With the advances in medicine in most of the western world, we take for granted that childbirth will be relatively safe compared to what it has been historically. Yet, 400 years ago, childbirth was fraught with danger (We’ve looked at the development of the Cesarean section before). In 1631, a woman named Mumtaz died in childbirth in what is now north central India. She was only 38. Her husband, a rich man named Jahan, was devastated by the loss. Mumtaz was his life. In a time when women were often seen as property or worse, Jahan looked to Mumtaz as a true life-partner. Not only was she incredibly beautiful, but she also was wise, and she acted as one of Jahan’s closest advisors. She was clearly the light of his life.

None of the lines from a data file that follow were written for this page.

Definition same_family (a b : IpAddress) : Prop := version a = version b.
Lemma octets_spec n a : Forall octet (octets n a) ∧ length (octets n a) = n.
Proof.
  revert a. induction n as [|n IH]; intros a; cbn; [done|]. destruct (IH (a / 256)) as [H1 H2]. rewrite length_app, H2. cbn.
  split; [|lia]. apply Forall_app. split; [done|]. constructor; [|done]. apply Z.mod_pos_bound. lia.
Qed.
Lemma pseudo_header_spec {E} src dst len :
  same_family src dst → ∃ ph, pseudo_header (E := E) src dst Tcp len = Ok ph ∧ 0 < ph <= 65535.
Proof.
  intros Hf. assert (∀ n a b, (n <= 16)%nat → ∃ ph, pseudo_header_of (E := E) (octets n a) (octets n b) Tcp len = Ok ph ∧ 0 < ph <= 65535) as Hof.
  { intros n a b Hn. unfold pseudo_header_of. rewrite write_u16_spec. cbn [mbind option_bind expect outcome_bind app protocol_number].
    destruct (octets_spec n a) as [Ha Hla], (octets_spec n b) as [Hb Hlb].
    set (pl := [0; 6; _; _]). assert (Forall octet pl) as Hp.
    { unfold pl. constructor; [unfold octet; lia|]. constructor; [unfold octet; lia|]. apply be16_octets. }
    assert (packet_sized pl) as Hps by (unfold packet_sized; cbn; lia).
    rewrite !checksum_data_spec by (done || (unfold packet_sized; lia)). cbn [mbind outcome_bind].
    assert (packet_sized (octets n a) ∧ packet_sized (octets n b)) as [Hsa Hsb] by (unfold packet_sized; lia).
    destruct (fold16_range (sum16 (octets n a))) as [Ra _]; [by apply sum16_bound|].
    destruct (fold16_range (sum16 (octets n b))) as [Rb _]; [by apply sum16_bound|].
    destruct (fold16_range (sum16 pl)) as [Rp Zp]; [by apply sum16_bound|].
    rewrite combine_spec by (repeat constructor; done || (cbn; lia)). cbn [foldr]. eexists. split; [done|].
    assert (fold16 (sum16 pl) ≠ 0) as Hne.
    { intros Hz%Zp. destruct (sum16_bound pl Hp Hps) as [_ Hw]. revert Hz Hw. unfold pl, sum16. cbn [words odd_end].
      pose proof (be16_octets (as_u16 len)) as Ho. inversion_clear Ho as [|? ? H1 H2]. inversion_clear H2 as [|? ? H3 _]. unfold octet in *. lia. }
    destruct (fold16_range (fold16 (sum16 (octets n a)) + (fold16 (sum16 (octets n b)) + (fold16 (sum16 pl) + 0)))) as [Rs Zs];
      [unfold is_u32; lia|]. lia. }
  unfold pseudo_header. destruct src, dst; try done; apply Hof; lia.
Qed.
(** The checksum of a packet: its complement makes the sum all ones. *)
Lemma packet_sum_spec {E} src dst l :
  Forall octet l → packet_sized l → same_family src dst →
  ∃ ph, 0 < ph <= 65535 ∧ (∀ d, Forall octet d → length d = length l → Packet.packet_sum (E := E) src dst d = Ok (fold16 (ph + fold16 (sum16 d)))).
Proof.
  intros Hl Hs Hf. destruct (pseudo_header_spec (E := E) src dst (as_u32 (Z.of_nat (length l))) Hf) as (ph & Hph & Hr).
  exists ph. split; [done|]. intros d Hd Hlen. assert (packet_sized d) as Hsd by (unfold packet_sized in *; by rewrite Hlen).
  unfold Packet.packet_sum. rewrite Hlen, Hph. cbn [mbind outcome_bind]. rewrite checksum_data_spec by done. cbn [mbind outcome_bind].
  destruct (fold16_range (sum16 d)) as [Rd _]; [by apply sum16_bound|].
  rewrite combine_spec by (repeat constructor; done || (cbn; lia)). cbn [foldr]. do 2 f_equal. lia.
Qed.
Lemma complement ph s :
  0 < ph <= 65535 → is_u32 (s + 65535) → 0 <= s → fold16 (ph + fold16 (s + (65535 - fold16 (ph + fold16 s)))) = 65535.
Proof.
  unfold is_u32. intros Hp Hs H0. destruct (fold16_range s) as [R1 _]; [unfold is_u32; lia|].
  destruct (fold16_range (ph + fold16 s)) as [R2 _]; [unfold is_u32; lia|].
  set (c := 65535 - fold16 (ph + fold16 s)) in *. destruct (fold16_range (s + c)) as [R3 _]; [unfold is_u32; lia|].
  destruct (fold16_range (ph + fold16 (s + c))) as [R4 Z4]; [unfold is_u32; lia|].
  destruct (fold16_mod s) as [k1 E1], (fold16_mod (ph + fold16 s)) as [k2 E2], (fold16_mod (s + c)) as [k3 E3],
    (fold16_mod (ph + fold16 (s + c))) as [k4 E4]. unfold c in *. lia.
Qed.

For an entire year, Jahan remained in seclusion. He forbade anyone to see him. Servants would bring his meals and leave them outside his door and return later to collect the dishes and half-eaten food. When he emerged after the year of mourning, reports say that Jahan’s hair had turned white in his extreme grief. He emerged from his seclusion only when one of his daughters–one that favored Mumtaz to an incredible degree–begged him through the closed door to come out and continue to live, to love on the family that remained. Jahan reluctantly agreed, but that’s when he announced plans for the fitting resting place for his beloved light of his life.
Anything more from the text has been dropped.